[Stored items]
***

Section unify.
Import TagPairs.
Context (ok : Z → Z → bool) (check : tagpairs * tagpairs → bool) (check_ok : checks ok check).
Implicit Types (s θ : tagpairs) (c : Constraint.t).

Definition succ : Constraint.t → Constraint.t → tagpairs → list tagpairs :=
  constraint_succ (unify_tag_succ check).

Lemma elem_of_pair_succ (p q : Z * Z) s s' : functional s →
  s' ∈ (unify_tag_succ check p.1 q.1 s ≫= unify_tag_succ check p.2 q.2) ↔
    s' = links p q ∪ s ∧ functional s' ∧ allowed ok s s'.
Proof.
  intros Hs. rewrite list_elem_of_bind. split.
  - intros (s1 & H2 & H1). apply (elem_of_unify_tag_succ ok) in H1 as (-> & Hf1 & Ha1); [|done..].
    apply (elem_of_unify_tag_succ ok) in H2 as (-> & Hf2 & Ha2); [|done..].
    split; [unfold links; set_solver|]. split; [done|]. eapply allowed_trans; [|done..]. set_solver.
  - intros (-> & Hf & Ha). exists ({[(p.1, q.1)]} ∪ s). unfold links in *.
    assert (functional ({[(p.1, q.1)]} ∪ s)) as Hf1 by (eapply functional_subseteq; [done|set_solver]).
    split; apply (elem_of_unify_tag_succ ok); try done.
    + split; [set_solver|]. split; [done|]. eapply allowed_mono; [| |exact Ha]; set_solver.
    + split; [done|]. split; [done|]. eapply allowed_mono; [| |exact Ha]; set_solver.
Qed.

(** [θ] extends [s] with allowed pairs, to the tags of [cs], and maps [cs] into
    [cs']; onto it, up to [marked], when the search is total. *)
Record maps_into (total : bool) (marked cs cs' : OrdConstraints.t) s θ : Prop := {
  mi_functional : functional θ;
  mi_extends : s ⊆ θ;
  mi_allowed : allowed ok s θ;
  mi_domain : projectl θ = projectl s ∪ OrdConstraints.tags cs;
  mi_into : ∀ c, c ∈ cs → Constraint.subst_tags θ c ∈ cs';
  mi_onto : total = true → ∀ d, d ∈ cs' → d ∈ marked ∨ ∃ c, c ∈ cs ∧ d = Constraint.subst_tags θ c;
}.

Lemma elem_of_succ c d s s' : functional s →
  s' ∈ succ c d s ↔ s' = links (pair_of c) (pair_of d) ∪ s ∧ functional s' ∧ allowed ok s s' ∧
    Constraint.subst_tags s' c = d.
Proof.
  intros Hs. unfold succ. destruct c as [p|p], d as [q|q]; simpl; try (by set_solver);
    rewrite elem_of_pair_succ by done.
  all: split; [intros (-> & Hf & Ha)|naive_solver].
  all: split; [done|split; [done|split; [done|]]]; f_equal; apply links_subst; set_solver.
Qed.

Lemma maps_nil total marked cs' s θ : functional s →
  maps_into total marked [] cs' s θ ↔ θ = s ∧ (total = true → ∀ d, d ∈ cs' → d ∈ marked).
Proof.
  intros Hs. split.
  - intros [Hf He _ Hd _ Ho]. split; [apply same_domain; set_solver|]. intros Ht d Hin.
    by destruct (Ho Ht d Hin) as [|(? & []%not_elem_of_nil & _)].
  - intros [-> Ho]. split; [done|done|by left|set_solver|set_solver|]. intros Ht d Hd. left. auto.
Qed.

(** A solution for the rest, from a state in which [c] becomes [d]. *)
Lemma maps_cons_intro total marked c cs cs' d s s' θ : functional s → d ∈ cs' → s' ∈ succ c d s →
  maps_into total (Listset.add d marked) cs cs' s' θ → maps_into total marked (c :: cs) cs' s θ.
Proof.
  intros Hs Hd (-> & Hf' & Ha & Hc)%elem_of_succ; [|done]. destruct (domain_step c d s) as [Htc Hp].
  set (s' := links _ _ ∪ s) in *. assert (s ⊆ s') as Hss by (unfold s'; set_solver).
  intros [Hf He Ha' Hdom Hin Hon].
  assert (Constraint.subst_tags θ c = d) as Hθc by by rewrite (subst_tags_mono c s').
  split.
  - done.
  - by etrans.
  - by apply (allowed_trans ok s s').
  - rewrite Hdom, tags_cons. set_solver.
  - intros e [->|He']%elem_of_cons; [by rewrite Hθc|auto].
  - intros Ht e He'. destruct (Hon Ht e He') as [[->|?]%elem_of_add|(b & Hb & Heq)].
    + right. exists c. split; [left|done].
    + by left.
    + right. exists b. split; [by right|done].
Qed.

Lemma maps_cons_elim total marked c cs cs' s θ : functional s →
  maps_into total marked (c :: cs) cs' s θ → let d := Constraint.subst_tags θ c in
  ∃ s', d ∈ cs' ∧ s' ∈ succ c d s ∧ functional s' ∧ maps_into total (Listset.add d marked) cs cs' s' θ.
Proof.
  intros Hs [Hf He Ha Hdom Hin Hon] d. destruct (domain_step c d s) as [Htc Hp].
  set (s' := links (pair_of c) (pair_of d) ∪ s) in *.
  assert (links (pair_of c) (pair_of d) ⊆ θ) as Hl.
  { assert (∀ t, t ∈ Constraint.tags c → t ∈ projectl θ) as Ht by (rewrite Hdom, tags_cons; set_solver).
    rewrite tags_pair_of in Ht. unfold d. destruct c as [p|p]; apply applied_links; set_solver. }
  assert (s' ⊆ θ) as Hs' by (unfold s'; set_solver).
  assert (functional s') as Hf' by by eapply functional_subseteq.
  exists s'. split; [apply Hin; left|]. split; [|split; [done|]].
  - apply elem_of_succ; [done|]. split; [done|]. split; [done|]. split.
    + by eapply allowed_mono; [| |exact Ha].
    + by rewrite <-(subst_tags_mono c s' θ).
  - split.
    + done.
    + done.
    + eapply allowed_mono; [| |exact Ha]; [unfold s'; set_solver|done].
    + rewrite Hdom, tags_cons. set_solver.
    + intros e He'. apply Hin. by right.
    + intros Ht e He'. rewrite elem_of_add.
      destruct (Hon Ht e He') as [?|(b & [->|Hb]%elem_of_cons & ->)]; [auto|by left; left|].
      right. by exists b.
Qed.

Lemma elem_of_solutions total marked cs cs' s θ : ordered marked → ordered cs' →
  (∀ c, c ∈ marked → c ∈ cs') → functional s →
  θ ∈ solutions succ total false marked cs cs' s ↔ maps_into total marked cs cs' s θ.
Proof.
  intros Hm Hcs'. revert marked s Hm. induction cs as [|c cs IH]; intros marked s Hm Hsub Hs; simpl.
  - assert (negb total || Listset.equal marked cs' = true ↔ (total = true → ∀ d, d ∈ cs' → d ∈ marked)) as Htot.
    { rewrite orb_true_iff, negb_true_iff, equal_spec. split.
      - intros [->| ->] ?; [done|auto].
      - destruct total; [|by left]. intros Hin. right. apply ordered_ext; naive_solver. }
    rewrite orb_false_r, maps_nil by done. rewrite <-Htot.
    destruct (negb total || _); rewrite ?list_elem_of_singleton; [naive_solver|].
    split; [by intros ?%not_elem_of_nil|by intros []].
  - rewrite list_elem_of_bind. setoid_rewrite list_elem_of_bind.
    assert (∀ d, d ∈ cs' → ∀ e, e ∈ Listset.add d marked → e ∈ cs') as Hsub'.
    { intros d Hd e [->|?]%elem_of_add; auto. }
    split.
    + intros (d & (s' & Hθ & Hs') & Hd). pose proof Hs' as (_ & Hf' & _)%elem_of_succ; [|done].
      apply IH in Hθ; [|by apply add_ordered|by apply Hsub'|done].
      by apply (maps_cons_intro total marked c cs cs' d s s').
    + intros (s' & Hd & Hs' & Hf' & Hθ)%maps_cons_elim; [|done].
      eexists. split; [|exact Hd]. exists s'. split; [|done].
      apply IH; [by apply add_ordered|by apply Hsub'|done|done].
Qed.
End unify.

(** ** Sets of constraints *)

Lemma unify_computes ok check total cs cs' s :
  checks ok check → ordered cs' → TagPairs.functional s →
  ∃ sols, (∀ (B : Type) (cont : tagpairs → option B),
      OrdConstraints.unify total false check cs cs' cont s = Listset.find_map cont sols) ∧
    ∀ θ, θ ∈ sols ↔ maps_into ok total [] cs cs' s θ.
Proof.
  intros Hok Hcs' Hs. exists (solutions (succ check) total false [] cs cs' s). split.
  - intros B cont. apply mk_unifier_computes, mk_unify_computes, unify_tag_computes.
  - intros θ. apply elem_of_solutions; [done|constructor|done|set_solver|done].
Qed.

(** With the roles of the sets exchanged. *)
Lemma unify_inverse_sound ok check total cs cs' s : checks ok check → TagPairs.functional s →
  ∃ sols, (∀ (B : Type) (cont : tagpairs → option B),
      OrdConstraints.unify total true check cs cs' cont s = Listset.find_map cont sols) ∧
    ∀ θ, θ ∈ sols → TagPairs.functional θ ∧ s ⊆ θ ∧
      (∀ c, c ∈ cs → ∃ d, d ∈ cs' ∧ Constraint.subst_tags θ d = c) ∧
      (total = true → ∀ d, d ∈ cs' → ∃ c, c ∈ cs ∧ Constraint.subst_tags θ d = c).
Proof.
  intros Hok Hs. exists (solutions (λ c d, succ check d c) total false [] cs cs' s). split.
  - intros B cont. apply mk_unifier_computes. intros c d. by apply mk_unify_computes, unify_tag_computes.
  - intros θ Hθ. apply (solutions_sound (λ c d, succ check d c) total TagPairs.functional (⊆)
      (λ θ c d, Constraint.subst_tags θ d = c ∧ Constraint.tags d ⊆ TagPairs.projectl θ)) in Hθ; [|clear|clear -Hok|done].
    + destruct Hθ as (Hf & Hle & Hall & Htot). split; [done|]. split; [done|]. split.
      * intros c Hc. destruct (Hall c Hc) as (d & Hd & Heq & _). by exists d.
      * intros Ht d Hd. destruct (Htot Ht d Hd) as [?%not_elem_of_nil|(c & Hc & Heq & _)]; [done|by exists c].
    + intros s s' c d [Heq Ht] Hss Hf. split; [by rewrite (subst_tags_mono d s s')|].
      intros t [u Hu]%Ht%elem_of_projectl. apply elem_of_projectl. exists u. by apply Hss.
    + intros s s' c d Hs (-> & Hf & _ & Hc)%(elem_of_succ ok check Hok); [|done].
      destruct (domain_step d c s) as [Ht _]. split; [done|]. split; [set_solver|done].
Qed.

(** Both constraints become the same one. *)
Definition joined (θ : tagpairs * tagpairs) (c d : Constraint.t) : Prop :=
  Constraint.subst_tags θ.1 c = Constraint.subst_tags θ.2 d ∧
  Constraint.tags c ⊆ TagPairs.projectl θ.1 ∧ Constraint.tags d ⊆ TagPairs.projectl θ.2.

Lemma joined_mono θ θ' c d : joined θ c d → le2 θ θ' → good2 θ' → joined θ' c d.
Proof.
  intros (Heq & H1 & H2) [L1 L2] [G1 G2]. split.
  - rewrite (subst_tags_mono c θ.1 θ'.1), (subst_tags_mono d θ.2 θ'.2) by done. done.
  - assert (∀ s s' : tagpairs, s ⊆ s' → TagPairs.projectl s ⊆ TagPairs.projectl s') as Hp.
    { intros s s' Hs t [u Hu]%elem_of_projectl. apply elem_of_projectl. exists u. by apply Hs. }
    pose proof (Hp _ _ L1). pose proof (Hp _ _ L2). set_solver.
Qed.

Definition succ2 (check : (tagpairs * tagpairs) * (tagpairs * tagpairs) → bool) :
    Constraint.t → Constraint.t → tagpairs * tagpairs → list (tagpairs * tagpairs) :=
  constraint_succ (biunify_tag_succ check).

Lemma meets_apply θ t t' : good2 θ → meets θ t t' →
  TagPairs.apply_to_tag θ.1 t = TagPairs.apply_to_tag θ.2 t' ∧
  t ∈ TagPairs.projectl θ.1 ∧ t' ∈ TagPairs.projectl θ.2.
Proof.
  intros [H1 H2] (u & Hu & Hu'). rewrite (apply_to_tag_in _ _ _ H1 Hu), (apply_to_tag_in _ _ _ H2 Hu').
  rewrite !elem_of_projectl. eauto.
Qed.

Lemma succ2_ok (check : (tagpairs * tagpairs) * (tagpairs * tagpairs) → bool)
    (s s' : tagpairs * tagpairs) c d :
  good2 s → s' ∈ succ2 check c d s → good2 s' ∧ le2 s s' ∧ joined s' c d.
Proof.
  intros Hs.
  assert (∀ p q : Z * Z, s' ∈ (biunify_tag_succ check p.1 q.1 s ≫= biunify_tag_succ check p.2 q.2) →
    good2 s' ∧ le2 s s' ∧ meets s' p.1 q.1 ∧ meets s' p.2 q.2) as Hpair.
  { intros p q (s1 & H2 & H1)%list_elem_of_bind.
    destruct (biunify_tag_succ_ok check _ _ _ _ Hs H1) as (G1 & L1 & M1).
    destruct (biunify_tag_succ_ok check _ _ _ _ G1 H2) as (G2 & L2 & M2).
    split; [done|]. split; [by etrans|]. split; [by eapply meets_mono|done]. }
  destruct c as [p|p], d as [q|q]; simpl; try (by intros ?%not_elem_of_nil); intros Hs';
    destruct (Hpair p q Hs') as (G & L & M1 & M2); split; [done|split; [done|]| done|split; [done|]];
    destruct (meets_apply _ _ _ G M1) as (E1 & D1 & D1'), (meets_apply _ _ _ G M2) as (E2 & D2 & D2');
    unfold joined; rewrite !tags_pair_of; simpl; (split; [by rewrite E1, E2|set_solver]).
Qed.

Lemma biunify_sound (check : (tagpairs * tagpairs) * (tagpairs * tagpairs) → bool) total cs cs' s :
  good2 s →
  ∃ sols, (∀ (B : Type) (cont : tagpairs * tagpairs → option B),
      OrdConstraints.biunify total check cs cs' cont s = Listset.find_map cont sols) ∧
    ∀ θ, θ ∈ sols → good2 θ ∧ le2 s θ ∧
      (∀ c, c ∈ cs → ∃ d, d ∈ cs' ∧ Constraint.subst_tags θ.1 c = Constraint.subst_tags θ.2 d) ∧
      (total = true → ∀ d, d ∈ cs' → ∃ c, c ∈ cs ∧
        Constraint.subst_tags θ.1 c = Constraint.subst_tags θ.2 d).
Proof.
  intros Hs. exists (solutions (succ2 check) total false [] cs cs' s). split.
  - intros B cont. apply mk_unifier_computes, mk_unify_computes, biunify_tag_computes.
  - intros θ Hθ. apply (solutions_sound (succ2 check) total good2 le2 joined
      (λ s s' c d, joined_mono s s' c d) (succ2_ok check)) in Hθ; [|done].
    destruct Hθ as (Hg & Hle & Hall & Htot). split; [done|]. split; [done|]. split.
    + intros c Hc. destruct (Hall c Hc) as (d & Hd & Heq & _). by exists d.
    + intros Ht d Hd. destruct (Htot Ht d Hd) as [?%not_elem_of_nil|(c & Hc & Heq & _)]; [done|by exists c].
Qed.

***

> GOAL OF THE EXERCISE
Transcribe, exactly and without additions, the lines of the records above, beginning with the line that contains "destruct (meets_apply _" and ending with the line that contains "Constraint.subst_tags θ.2 d) ∧", both included.

> WRITTEN RESPONSE
    destruct (meets_apply _ _ _ G M1) as (E1 & D1 & D1'), (meets_apply _ _ _ G M2) as (E2 & D2 & D2');
    unfold joined; rewrite !tags_pair_of; simpl; (split; [by rewrite E1, E2|set_solver]).
Qed.

Lemma biunify_sound (check : (tagpairs * tagpairs) * (tagpairs * tagpairs) → bool) total cs cs' s :
  good2 s →
  ∃ sols, (∀ (B : Type) (cont : tagpairs * tagpairs → option B),
      OrdConstraints.biunify total check cs cs' cont s = Listset.find_map cont sols) ∧
    ∀ θ, θ ∈ sols → good2 θ ∧ le2 s θ ∧
      (∀ c, c ∈ cs → ∃ d, d ∈ cs' ∧ Constraint.subst_tags θ.1 c = Constraint.subst_tags θ.2 d) ∧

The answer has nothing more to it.